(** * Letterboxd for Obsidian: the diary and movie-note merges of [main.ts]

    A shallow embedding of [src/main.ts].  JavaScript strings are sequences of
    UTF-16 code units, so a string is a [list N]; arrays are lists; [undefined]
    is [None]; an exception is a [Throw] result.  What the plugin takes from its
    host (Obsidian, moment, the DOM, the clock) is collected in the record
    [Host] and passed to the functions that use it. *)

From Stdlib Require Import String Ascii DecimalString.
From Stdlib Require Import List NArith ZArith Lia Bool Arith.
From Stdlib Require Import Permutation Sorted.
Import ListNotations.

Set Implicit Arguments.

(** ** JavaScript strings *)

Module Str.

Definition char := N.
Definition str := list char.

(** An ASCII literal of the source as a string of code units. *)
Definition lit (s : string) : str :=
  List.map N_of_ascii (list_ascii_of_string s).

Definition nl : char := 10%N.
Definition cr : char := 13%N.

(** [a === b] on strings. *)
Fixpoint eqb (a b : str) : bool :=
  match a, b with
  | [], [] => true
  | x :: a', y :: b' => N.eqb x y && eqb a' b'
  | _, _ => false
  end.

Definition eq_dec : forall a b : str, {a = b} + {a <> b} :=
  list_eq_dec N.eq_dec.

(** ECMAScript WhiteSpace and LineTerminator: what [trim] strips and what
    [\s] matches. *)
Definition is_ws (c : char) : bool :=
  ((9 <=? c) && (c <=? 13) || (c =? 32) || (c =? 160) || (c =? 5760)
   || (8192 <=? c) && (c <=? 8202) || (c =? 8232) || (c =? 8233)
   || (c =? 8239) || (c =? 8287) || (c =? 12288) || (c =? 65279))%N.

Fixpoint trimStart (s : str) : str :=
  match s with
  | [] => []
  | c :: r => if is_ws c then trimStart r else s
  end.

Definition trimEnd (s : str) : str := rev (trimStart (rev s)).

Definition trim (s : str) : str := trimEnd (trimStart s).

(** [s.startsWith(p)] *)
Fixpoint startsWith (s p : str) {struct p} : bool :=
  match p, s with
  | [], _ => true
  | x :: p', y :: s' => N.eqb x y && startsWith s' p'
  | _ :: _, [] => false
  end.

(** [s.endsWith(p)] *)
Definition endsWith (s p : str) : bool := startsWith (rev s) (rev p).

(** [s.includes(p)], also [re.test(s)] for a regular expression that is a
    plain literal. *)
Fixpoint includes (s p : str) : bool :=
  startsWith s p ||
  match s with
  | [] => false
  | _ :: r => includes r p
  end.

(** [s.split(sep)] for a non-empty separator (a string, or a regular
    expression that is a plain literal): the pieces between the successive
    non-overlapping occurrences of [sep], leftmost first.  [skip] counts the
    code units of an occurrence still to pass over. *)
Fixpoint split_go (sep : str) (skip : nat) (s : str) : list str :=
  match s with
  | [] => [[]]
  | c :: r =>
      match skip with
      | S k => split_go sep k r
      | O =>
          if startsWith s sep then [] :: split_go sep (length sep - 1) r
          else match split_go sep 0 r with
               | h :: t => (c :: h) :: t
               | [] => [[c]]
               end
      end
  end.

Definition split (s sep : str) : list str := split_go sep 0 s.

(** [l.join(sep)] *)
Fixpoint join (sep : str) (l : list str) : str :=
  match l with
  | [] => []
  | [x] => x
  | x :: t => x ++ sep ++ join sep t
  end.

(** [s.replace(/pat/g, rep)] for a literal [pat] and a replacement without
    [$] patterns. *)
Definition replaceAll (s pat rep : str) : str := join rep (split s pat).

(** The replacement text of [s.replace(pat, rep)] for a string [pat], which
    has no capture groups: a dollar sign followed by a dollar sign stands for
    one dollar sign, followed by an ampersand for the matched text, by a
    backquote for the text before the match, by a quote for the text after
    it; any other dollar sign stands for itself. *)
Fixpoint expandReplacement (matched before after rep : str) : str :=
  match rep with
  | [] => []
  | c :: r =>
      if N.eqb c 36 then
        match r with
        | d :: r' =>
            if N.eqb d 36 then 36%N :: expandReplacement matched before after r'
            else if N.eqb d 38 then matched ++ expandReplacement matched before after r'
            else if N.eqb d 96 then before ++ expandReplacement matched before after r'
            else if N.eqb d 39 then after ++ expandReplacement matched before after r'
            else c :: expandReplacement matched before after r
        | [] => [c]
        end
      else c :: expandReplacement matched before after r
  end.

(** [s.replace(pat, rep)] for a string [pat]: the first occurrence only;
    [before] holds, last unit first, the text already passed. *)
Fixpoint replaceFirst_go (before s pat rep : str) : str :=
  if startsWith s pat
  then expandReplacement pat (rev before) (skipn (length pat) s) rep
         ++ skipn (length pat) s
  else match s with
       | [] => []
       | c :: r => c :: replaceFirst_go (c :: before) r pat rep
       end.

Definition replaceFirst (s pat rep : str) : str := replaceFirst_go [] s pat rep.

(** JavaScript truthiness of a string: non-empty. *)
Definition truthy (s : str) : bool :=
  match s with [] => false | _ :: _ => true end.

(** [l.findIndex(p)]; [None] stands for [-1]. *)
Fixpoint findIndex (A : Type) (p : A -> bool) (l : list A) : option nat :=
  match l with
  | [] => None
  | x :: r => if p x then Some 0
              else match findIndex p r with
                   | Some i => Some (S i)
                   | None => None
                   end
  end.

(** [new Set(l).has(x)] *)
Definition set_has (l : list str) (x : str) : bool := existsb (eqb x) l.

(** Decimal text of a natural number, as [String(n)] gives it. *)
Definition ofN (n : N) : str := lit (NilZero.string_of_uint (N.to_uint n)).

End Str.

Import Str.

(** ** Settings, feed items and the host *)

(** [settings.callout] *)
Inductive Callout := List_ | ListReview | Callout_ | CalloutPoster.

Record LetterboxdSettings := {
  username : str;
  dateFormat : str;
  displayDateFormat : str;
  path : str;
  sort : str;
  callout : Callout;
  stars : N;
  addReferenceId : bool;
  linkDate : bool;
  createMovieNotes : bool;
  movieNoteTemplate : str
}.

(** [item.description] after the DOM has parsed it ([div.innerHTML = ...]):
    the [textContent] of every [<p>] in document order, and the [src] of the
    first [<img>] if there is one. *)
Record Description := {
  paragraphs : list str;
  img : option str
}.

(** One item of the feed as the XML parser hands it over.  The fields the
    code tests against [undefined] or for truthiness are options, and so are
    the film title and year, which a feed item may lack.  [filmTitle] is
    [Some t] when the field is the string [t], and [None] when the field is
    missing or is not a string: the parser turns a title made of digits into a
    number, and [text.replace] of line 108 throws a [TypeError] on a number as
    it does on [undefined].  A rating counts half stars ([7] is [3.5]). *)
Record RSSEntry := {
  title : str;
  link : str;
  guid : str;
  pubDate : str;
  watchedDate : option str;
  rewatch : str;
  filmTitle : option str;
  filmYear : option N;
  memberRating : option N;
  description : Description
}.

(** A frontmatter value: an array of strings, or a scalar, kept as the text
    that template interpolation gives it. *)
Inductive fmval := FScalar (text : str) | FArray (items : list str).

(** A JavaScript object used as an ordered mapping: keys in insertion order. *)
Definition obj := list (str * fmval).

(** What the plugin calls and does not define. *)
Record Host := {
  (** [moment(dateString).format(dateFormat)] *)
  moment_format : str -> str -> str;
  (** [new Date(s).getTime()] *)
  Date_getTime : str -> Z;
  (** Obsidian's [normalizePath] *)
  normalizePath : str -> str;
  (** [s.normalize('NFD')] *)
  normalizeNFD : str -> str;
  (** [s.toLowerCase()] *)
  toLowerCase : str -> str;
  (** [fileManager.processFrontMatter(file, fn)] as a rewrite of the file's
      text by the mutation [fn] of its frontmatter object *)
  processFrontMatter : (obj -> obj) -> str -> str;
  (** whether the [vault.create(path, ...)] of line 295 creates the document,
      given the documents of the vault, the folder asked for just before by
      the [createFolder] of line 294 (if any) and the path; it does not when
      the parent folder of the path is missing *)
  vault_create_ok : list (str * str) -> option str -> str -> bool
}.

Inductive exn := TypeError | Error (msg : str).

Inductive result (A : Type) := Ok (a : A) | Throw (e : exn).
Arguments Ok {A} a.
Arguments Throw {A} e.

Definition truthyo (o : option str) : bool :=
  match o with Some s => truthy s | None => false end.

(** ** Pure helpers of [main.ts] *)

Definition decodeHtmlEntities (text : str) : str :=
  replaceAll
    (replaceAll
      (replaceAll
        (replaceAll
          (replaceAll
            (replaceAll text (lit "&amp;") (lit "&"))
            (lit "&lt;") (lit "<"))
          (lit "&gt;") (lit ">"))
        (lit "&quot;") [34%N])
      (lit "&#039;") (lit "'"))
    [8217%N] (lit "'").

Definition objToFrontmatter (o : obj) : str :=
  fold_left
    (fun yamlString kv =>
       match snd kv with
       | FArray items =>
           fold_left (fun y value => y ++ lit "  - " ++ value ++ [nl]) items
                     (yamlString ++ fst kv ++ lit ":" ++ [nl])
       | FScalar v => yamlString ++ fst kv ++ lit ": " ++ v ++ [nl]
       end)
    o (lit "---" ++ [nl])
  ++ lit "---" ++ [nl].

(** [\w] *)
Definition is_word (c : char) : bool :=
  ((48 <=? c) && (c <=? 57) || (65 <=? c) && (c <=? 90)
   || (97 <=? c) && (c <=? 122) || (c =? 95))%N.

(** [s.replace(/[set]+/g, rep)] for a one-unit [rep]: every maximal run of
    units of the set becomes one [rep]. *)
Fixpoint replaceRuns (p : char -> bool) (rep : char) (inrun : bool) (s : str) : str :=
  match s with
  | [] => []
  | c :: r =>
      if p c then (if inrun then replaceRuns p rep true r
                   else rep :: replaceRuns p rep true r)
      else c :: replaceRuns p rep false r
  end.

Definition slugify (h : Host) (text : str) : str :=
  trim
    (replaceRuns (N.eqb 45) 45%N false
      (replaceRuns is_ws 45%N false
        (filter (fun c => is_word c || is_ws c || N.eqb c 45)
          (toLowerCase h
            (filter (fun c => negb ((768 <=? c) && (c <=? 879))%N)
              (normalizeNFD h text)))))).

· · · · · · ·

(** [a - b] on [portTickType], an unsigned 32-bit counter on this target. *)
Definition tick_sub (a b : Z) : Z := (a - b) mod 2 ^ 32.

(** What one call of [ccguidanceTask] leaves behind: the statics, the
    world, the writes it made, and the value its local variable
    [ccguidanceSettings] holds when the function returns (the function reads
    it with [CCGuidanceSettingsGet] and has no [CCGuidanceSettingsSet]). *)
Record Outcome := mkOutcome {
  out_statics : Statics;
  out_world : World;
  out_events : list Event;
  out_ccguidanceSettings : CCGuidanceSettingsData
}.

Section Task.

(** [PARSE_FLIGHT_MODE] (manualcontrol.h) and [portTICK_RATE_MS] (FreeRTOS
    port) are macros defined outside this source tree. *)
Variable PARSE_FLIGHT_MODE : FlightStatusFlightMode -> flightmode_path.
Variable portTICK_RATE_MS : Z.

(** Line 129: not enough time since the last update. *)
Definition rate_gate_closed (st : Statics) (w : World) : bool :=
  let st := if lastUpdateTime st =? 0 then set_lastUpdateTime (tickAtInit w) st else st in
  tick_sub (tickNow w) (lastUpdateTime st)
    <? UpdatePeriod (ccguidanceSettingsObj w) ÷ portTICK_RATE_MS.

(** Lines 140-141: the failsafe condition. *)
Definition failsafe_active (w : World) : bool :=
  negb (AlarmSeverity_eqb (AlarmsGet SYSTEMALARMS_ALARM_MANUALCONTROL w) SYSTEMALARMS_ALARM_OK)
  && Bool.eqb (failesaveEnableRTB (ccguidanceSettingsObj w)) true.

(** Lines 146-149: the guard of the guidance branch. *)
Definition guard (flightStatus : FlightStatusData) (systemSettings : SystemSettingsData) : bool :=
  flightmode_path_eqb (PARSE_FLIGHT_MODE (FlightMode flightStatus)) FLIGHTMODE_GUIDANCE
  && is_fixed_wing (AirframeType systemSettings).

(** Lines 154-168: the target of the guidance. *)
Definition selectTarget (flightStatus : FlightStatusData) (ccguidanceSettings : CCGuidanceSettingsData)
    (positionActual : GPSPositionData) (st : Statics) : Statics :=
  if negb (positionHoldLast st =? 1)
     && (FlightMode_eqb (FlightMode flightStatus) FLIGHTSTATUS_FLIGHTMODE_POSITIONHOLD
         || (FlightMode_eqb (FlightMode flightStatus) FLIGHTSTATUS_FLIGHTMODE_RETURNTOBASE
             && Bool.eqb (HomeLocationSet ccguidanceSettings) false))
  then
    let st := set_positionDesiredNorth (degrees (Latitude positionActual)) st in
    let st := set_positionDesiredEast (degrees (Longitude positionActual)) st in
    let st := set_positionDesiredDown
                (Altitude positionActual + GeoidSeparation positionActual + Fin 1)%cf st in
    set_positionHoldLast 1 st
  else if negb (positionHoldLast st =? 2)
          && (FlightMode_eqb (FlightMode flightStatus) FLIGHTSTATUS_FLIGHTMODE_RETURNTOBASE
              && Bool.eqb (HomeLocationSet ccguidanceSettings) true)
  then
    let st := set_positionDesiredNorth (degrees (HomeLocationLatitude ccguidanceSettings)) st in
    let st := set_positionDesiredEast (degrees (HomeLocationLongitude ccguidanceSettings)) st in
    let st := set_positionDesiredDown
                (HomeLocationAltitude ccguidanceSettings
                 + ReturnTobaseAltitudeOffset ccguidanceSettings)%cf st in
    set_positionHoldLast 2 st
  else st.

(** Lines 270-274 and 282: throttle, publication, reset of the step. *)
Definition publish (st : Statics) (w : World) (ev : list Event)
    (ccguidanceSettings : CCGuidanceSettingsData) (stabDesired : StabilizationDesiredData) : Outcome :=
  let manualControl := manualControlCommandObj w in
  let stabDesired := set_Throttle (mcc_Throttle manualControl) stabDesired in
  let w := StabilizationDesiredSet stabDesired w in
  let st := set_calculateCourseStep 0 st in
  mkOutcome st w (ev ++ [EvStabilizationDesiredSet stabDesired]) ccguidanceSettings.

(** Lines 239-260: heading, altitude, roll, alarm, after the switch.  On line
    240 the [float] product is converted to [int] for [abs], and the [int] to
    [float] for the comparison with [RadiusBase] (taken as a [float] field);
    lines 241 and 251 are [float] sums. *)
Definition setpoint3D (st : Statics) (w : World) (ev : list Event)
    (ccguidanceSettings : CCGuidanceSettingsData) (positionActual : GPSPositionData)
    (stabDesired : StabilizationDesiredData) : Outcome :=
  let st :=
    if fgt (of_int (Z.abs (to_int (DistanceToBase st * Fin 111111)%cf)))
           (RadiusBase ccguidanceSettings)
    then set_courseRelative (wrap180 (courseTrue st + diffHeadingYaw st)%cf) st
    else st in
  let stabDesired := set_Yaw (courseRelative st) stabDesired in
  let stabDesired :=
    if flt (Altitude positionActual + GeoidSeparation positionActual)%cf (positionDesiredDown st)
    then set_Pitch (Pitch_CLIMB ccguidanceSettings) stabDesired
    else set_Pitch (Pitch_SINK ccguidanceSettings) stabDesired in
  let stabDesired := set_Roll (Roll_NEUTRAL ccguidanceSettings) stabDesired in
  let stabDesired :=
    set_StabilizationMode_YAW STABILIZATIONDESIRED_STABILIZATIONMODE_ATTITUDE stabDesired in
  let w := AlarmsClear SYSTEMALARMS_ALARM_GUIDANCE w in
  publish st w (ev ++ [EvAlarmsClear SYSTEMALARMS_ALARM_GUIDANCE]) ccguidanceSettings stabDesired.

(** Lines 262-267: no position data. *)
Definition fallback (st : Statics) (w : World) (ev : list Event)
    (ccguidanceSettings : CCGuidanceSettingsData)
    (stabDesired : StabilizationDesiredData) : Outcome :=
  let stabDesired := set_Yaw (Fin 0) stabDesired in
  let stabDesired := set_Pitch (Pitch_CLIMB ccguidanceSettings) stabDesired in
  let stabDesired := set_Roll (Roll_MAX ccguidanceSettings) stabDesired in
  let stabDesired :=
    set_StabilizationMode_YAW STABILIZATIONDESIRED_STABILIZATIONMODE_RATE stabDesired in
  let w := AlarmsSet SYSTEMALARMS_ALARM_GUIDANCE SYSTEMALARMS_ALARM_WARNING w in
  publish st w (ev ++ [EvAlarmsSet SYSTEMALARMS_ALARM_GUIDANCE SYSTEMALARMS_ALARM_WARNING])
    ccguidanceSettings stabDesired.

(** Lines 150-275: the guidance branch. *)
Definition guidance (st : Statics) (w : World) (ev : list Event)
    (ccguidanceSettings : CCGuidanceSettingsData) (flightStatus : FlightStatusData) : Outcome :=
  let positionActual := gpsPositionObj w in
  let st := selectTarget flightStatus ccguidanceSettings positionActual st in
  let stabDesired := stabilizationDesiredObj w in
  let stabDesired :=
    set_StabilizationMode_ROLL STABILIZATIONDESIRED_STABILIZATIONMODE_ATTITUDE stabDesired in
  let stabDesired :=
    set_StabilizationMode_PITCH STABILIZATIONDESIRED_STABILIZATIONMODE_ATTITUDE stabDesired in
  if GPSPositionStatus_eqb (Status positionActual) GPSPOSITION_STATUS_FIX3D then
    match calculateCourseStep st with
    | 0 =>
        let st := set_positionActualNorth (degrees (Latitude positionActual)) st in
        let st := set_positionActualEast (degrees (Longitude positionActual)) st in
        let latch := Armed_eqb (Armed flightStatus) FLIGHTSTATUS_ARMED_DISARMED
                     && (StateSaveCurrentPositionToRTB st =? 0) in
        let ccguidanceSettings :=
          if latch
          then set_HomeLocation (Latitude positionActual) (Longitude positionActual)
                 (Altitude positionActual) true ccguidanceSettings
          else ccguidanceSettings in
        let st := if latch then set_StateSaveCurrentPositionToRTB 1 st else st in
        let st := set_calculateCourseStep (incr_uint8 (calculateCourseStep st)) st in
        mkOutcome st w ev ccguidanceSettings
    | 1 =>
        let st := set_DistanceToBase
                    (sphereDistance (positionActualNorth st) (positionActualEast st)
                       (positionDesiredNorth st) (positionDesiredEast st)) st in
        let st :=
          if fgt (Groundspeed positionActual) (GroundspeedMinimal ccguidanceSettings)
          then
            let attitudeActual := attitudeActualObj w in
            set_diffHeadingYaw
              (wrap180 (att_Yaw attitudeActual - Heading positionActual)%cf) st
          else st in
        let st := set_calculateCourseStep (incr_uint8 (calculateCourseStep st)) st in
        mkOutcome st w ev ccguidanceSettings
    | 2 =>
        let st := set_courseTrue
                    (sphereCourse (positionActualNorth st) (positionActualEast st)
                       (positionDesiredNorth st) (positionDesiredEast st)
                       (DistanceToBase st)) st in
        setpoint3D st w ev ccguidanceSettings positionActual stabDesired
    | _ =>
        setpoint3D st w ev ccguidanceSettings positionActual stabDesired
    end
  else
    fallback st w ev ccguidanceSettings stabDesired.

· · · · · · ·

Give back, exactly as written, the stretch from the line with "(** * Letterboxd" through the line with "From Stdlib Require Import List", and no other lines from the records above.

(** * Letterboxd for Obsidian: the diary and movie-note merges of [main.ts]

    A shallow embedding of [src/main.ts].  JavaScript strings are sequences of
    UTF-16 code units, so a string is a [list N]; arrays are lists; [undefined]
    is [None]; an exception is a [Throw] result.  What the plugin takes from its
    host (Obsidian, moment, the DOM, the clock) is collected in the record
    [Host] and passed to the functions that use it. *)

From Stdlib Require Import String Ascii DecimalString.
From Stdlib Require Import List NArith ZArith Lia Bool Arith.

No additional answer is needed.